Slate Folds ‘The Big Money’; True/Slant to Close

Site “not pointed toward profitability on a fast enough timetable”; Forbes acquisition to close, too

Slate announced on Friday that it is shuttering “The Big Money,” its nearly two-year-old entrant into the business blog space.

“The problem, in a nutshell, is that the site is not pointed toward profitability on a fast enough timetable,” Slate Group editor Jacob Weisberg and publisher John Alderman wrote in a joint memo to staffers.   “We've struggled to grow the site’s traffic to carry enough ad inventory to run a profitable business. There are some specific reasons for this slow growth which relate primarily to the category rather than to the quality of the magazine. Our timing also could have been better. TBM launched the week of the Lehman Brothers collapse in September 2008, and its existence has coincided with a deep trough in advertising market for business-oriented publications.”

“The decision to close TBM as a separate destination doesn't signal a move away from business as a category or a subject,” the pair added. “To the contrary, we expect Slate's engagement with business to get much stronger as a result of folding in aspects of what the separate site has been doing. We are not planning to keep the separate TBM brand alive — basically because we think "Slate Business" has more power in the marketplace.”

The executives behind the Big Money are staying with the company, Slate said. Editor Jim Ledbetter will shift to a staff writer position, while publisher Brendan Monaghan becomes VP of business development. (Monaghan is working on programming Slate’s "Untethered" conference.)

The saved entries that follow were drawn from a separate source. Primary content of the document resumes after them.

Definition fuzz_leaf (type : string) : FuzzSchema := {|
  fzType := type; fzEnum := []; fzDefault := None; fzProperties := ∅; fzRequired := []; fzItems := None; fzMinItems := None;
  fzMaxItems := None; fzMinLength := None; fzMaxLength := None; fzPattern := ""; fzMinimum := None; fzMaximum := None;
  fzPreserve := false |}.
Definition fuzz_object (props : gmap string FuzzSchema) : FuzzSchema := {|
  fzType := "object"; fzEnum := []; fzDefault := None; fzProperties := props; fzRequired := elements (dom props); fzItems := None;
  fzMinItems := None; fzMaxItems := None; fzMinLength := None; fzMaxLength := None; fzPattern := ""; fzMinimum := None;
  fzMaximum := None; fzPreserve := false |}.
Definition fuzz_replicas : FuzzSchema := {|
  fzType := "integer"; fzEnum := []; fzDefault := None; fzProperties := ∅; fzRequired := []; fzItems := None; fzMinItems := None;
  fzMaxItems := None; fzMinLength := None; fzMaxLength := None; fzPattern := ""; fzMinimum := Some (f64_of_Z 1);
  fzMaximum := Some (f64_of_Z 3); fzPreserve := false |}.
Definition fuzz_demo_schema : FuzzSchema :=
  fuzz_object {["spec" := fuzz_object {["size" := fuzz_leaf "string"; "replicas" := fuzz_replicas]}]}.
Definition fuzz_demo (seed : Z) : res fuzz_error (list Sample) :=
  generateFuzzSamples (λ _ _, None) ∅ [({| vsName := "v2"; vsSchema := Some string_field; vsServed := true; vsStorage := true |},
    fuzz_demo_schema)] "v2" "example.com" "App" 2 seed.

Lemma fuzz_object_roomy props : (∀ k p, props !! k = Some p → all_roomy p) → all_roomy (fuzz_object props).
Proof. intros Hp s'. inversion 1 as [|k p ? Hk|]; subst; [by split|by eapply Hp|done]. Qed.
Lemma fuzz_scalar_roomy s : fzProperties s = ∅ → fzItems s = None → roomy s → all_roomy s.
Proof.
  intros Hp Hi Hs s'. inversion 1 as [|k p ? Hk|p ? Hk]; subst; [done| |congruence].
  by rewrite Hp, lookup_empty in Hk.
Qed.
Lemma fuzz_demo_roomy : all_roomy fuzz_demo_schema.
Proof.
  apply fuzz_object_roomy. intros k p [_ <-]%lookup_singleton_Some.
  apply fuzz_object_roomy. intros k' p' [[_ <-]|[_ [_ <-]%lookup_singleton_Some]]%lookup_insert_Some; by apply fuzz_scalar_roomy.
Qed.

Lemma fuzzed_objects_fit_the_schema_witness :
  ∃ samples o, fuzz_demo 7 = Ok samples ∧ saObject <$> samples !! 1%nat = Some (dressed o "example.com/v2" "App" "fuzz-1") ∧
    fits (λ _ _, None) fuzz_demo_schema (VObj o).
Proof.
  assert (∀ f : float64, - 2 ^ 63 <= float64_to_int64_out_of_range f < 2 ^ 63) as H64 by (intros f; cbn; lia).
  pose proof (fuzzed_objects_fit_the_schema (λ _ _, None) ∅ H64
    [({| vsName := "v2"; vsSchema := Some string_field; vsServed := true; vsStorage := true |}, fuzz_demo_schema)]
    "v2" "example.com" "App" 2 7) as H.
  fold (fuzz_demo 7) in H. destruct (fuzz_demo 7) as [samples|e] eqn:E; [|by vm_compute in E].
  destruct H as (_ & Hn & v & schema & Hhub & Hall & _).
  assert (schema = fuzz_demo_schema) as -> by (unfold fuzz_hub in Hhub; cbn [filter list_filter fst vsName] in Hhub; by injection Hhub).
  destruct samples as [|x [|y l]]; [cbn in Hn; lia..|].
  assert ((x :: y :: l) !! 1%nat = Some y) as Hy by done. destruct (Hall 1%nat y Hy) as [_ _ (o & Ho & Hf)].
  exists (x :: y :: l), o. split; [reflexivity|]. split; [rewrite Hy; cbn [fmap option_fmap option_map]; by rewrite Ho|].
  apply Hf; [split; [reflexivity|split; reflexivity]|]. exact fuzz_demo_roomy.
Defined.

(** A field that changed its type, and one that changed its name. *)
Definition ascii_tables : UnicodeTables := {|
  unicode_IsLetter r := between 65 r 90 || between 97 r 122; unicode_IsDigit r := between 48 r 57;
  unicode_ToLower r := if between 65 r 90 then r + 32 else r |}.
#[local] Existing Instance ascii_tables.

It’s unclear how many of the other Big Money staffers will retain jobs at Slate. A representative for the site did not immediately return a request for comment. (UPDATE: A spokesperson said the other three Big Money staffers were laid off, but Slate hopes to give them freelance work.)

Meanwhile, True/Slant, the online journalism hub acquired by Forbes – mainly for its editor, Lewis D’Vorkin – in May, is shutting down.

According to contributor Neal Ungerleider, the site “is winding down operations” and will close at the end of July.

“I’ll miss True/Slant,” Ungerleider wrote. “The idea of matching experienced writers with a guaranteed network of advertisers and readers and a salary is a good one.”

"I can only hope other news outlets will consider what we’ve done here as a model for what they’ll do next," editor Michael Roston wrote in another farewell post. "Forbes is one of the news organizations that wants to embrace elements of this approach in its future. By acquiring our team, our ideas, and our technology, and working to figure out how to integrate them into Forbes as an organization, it makes what we did an unquestionable success. What’s really going to happen now, I can’t tell you.

Roston noted that "all of our writers will not be making the transition over to Forbes with us. These are the people I’ve lost sleep over."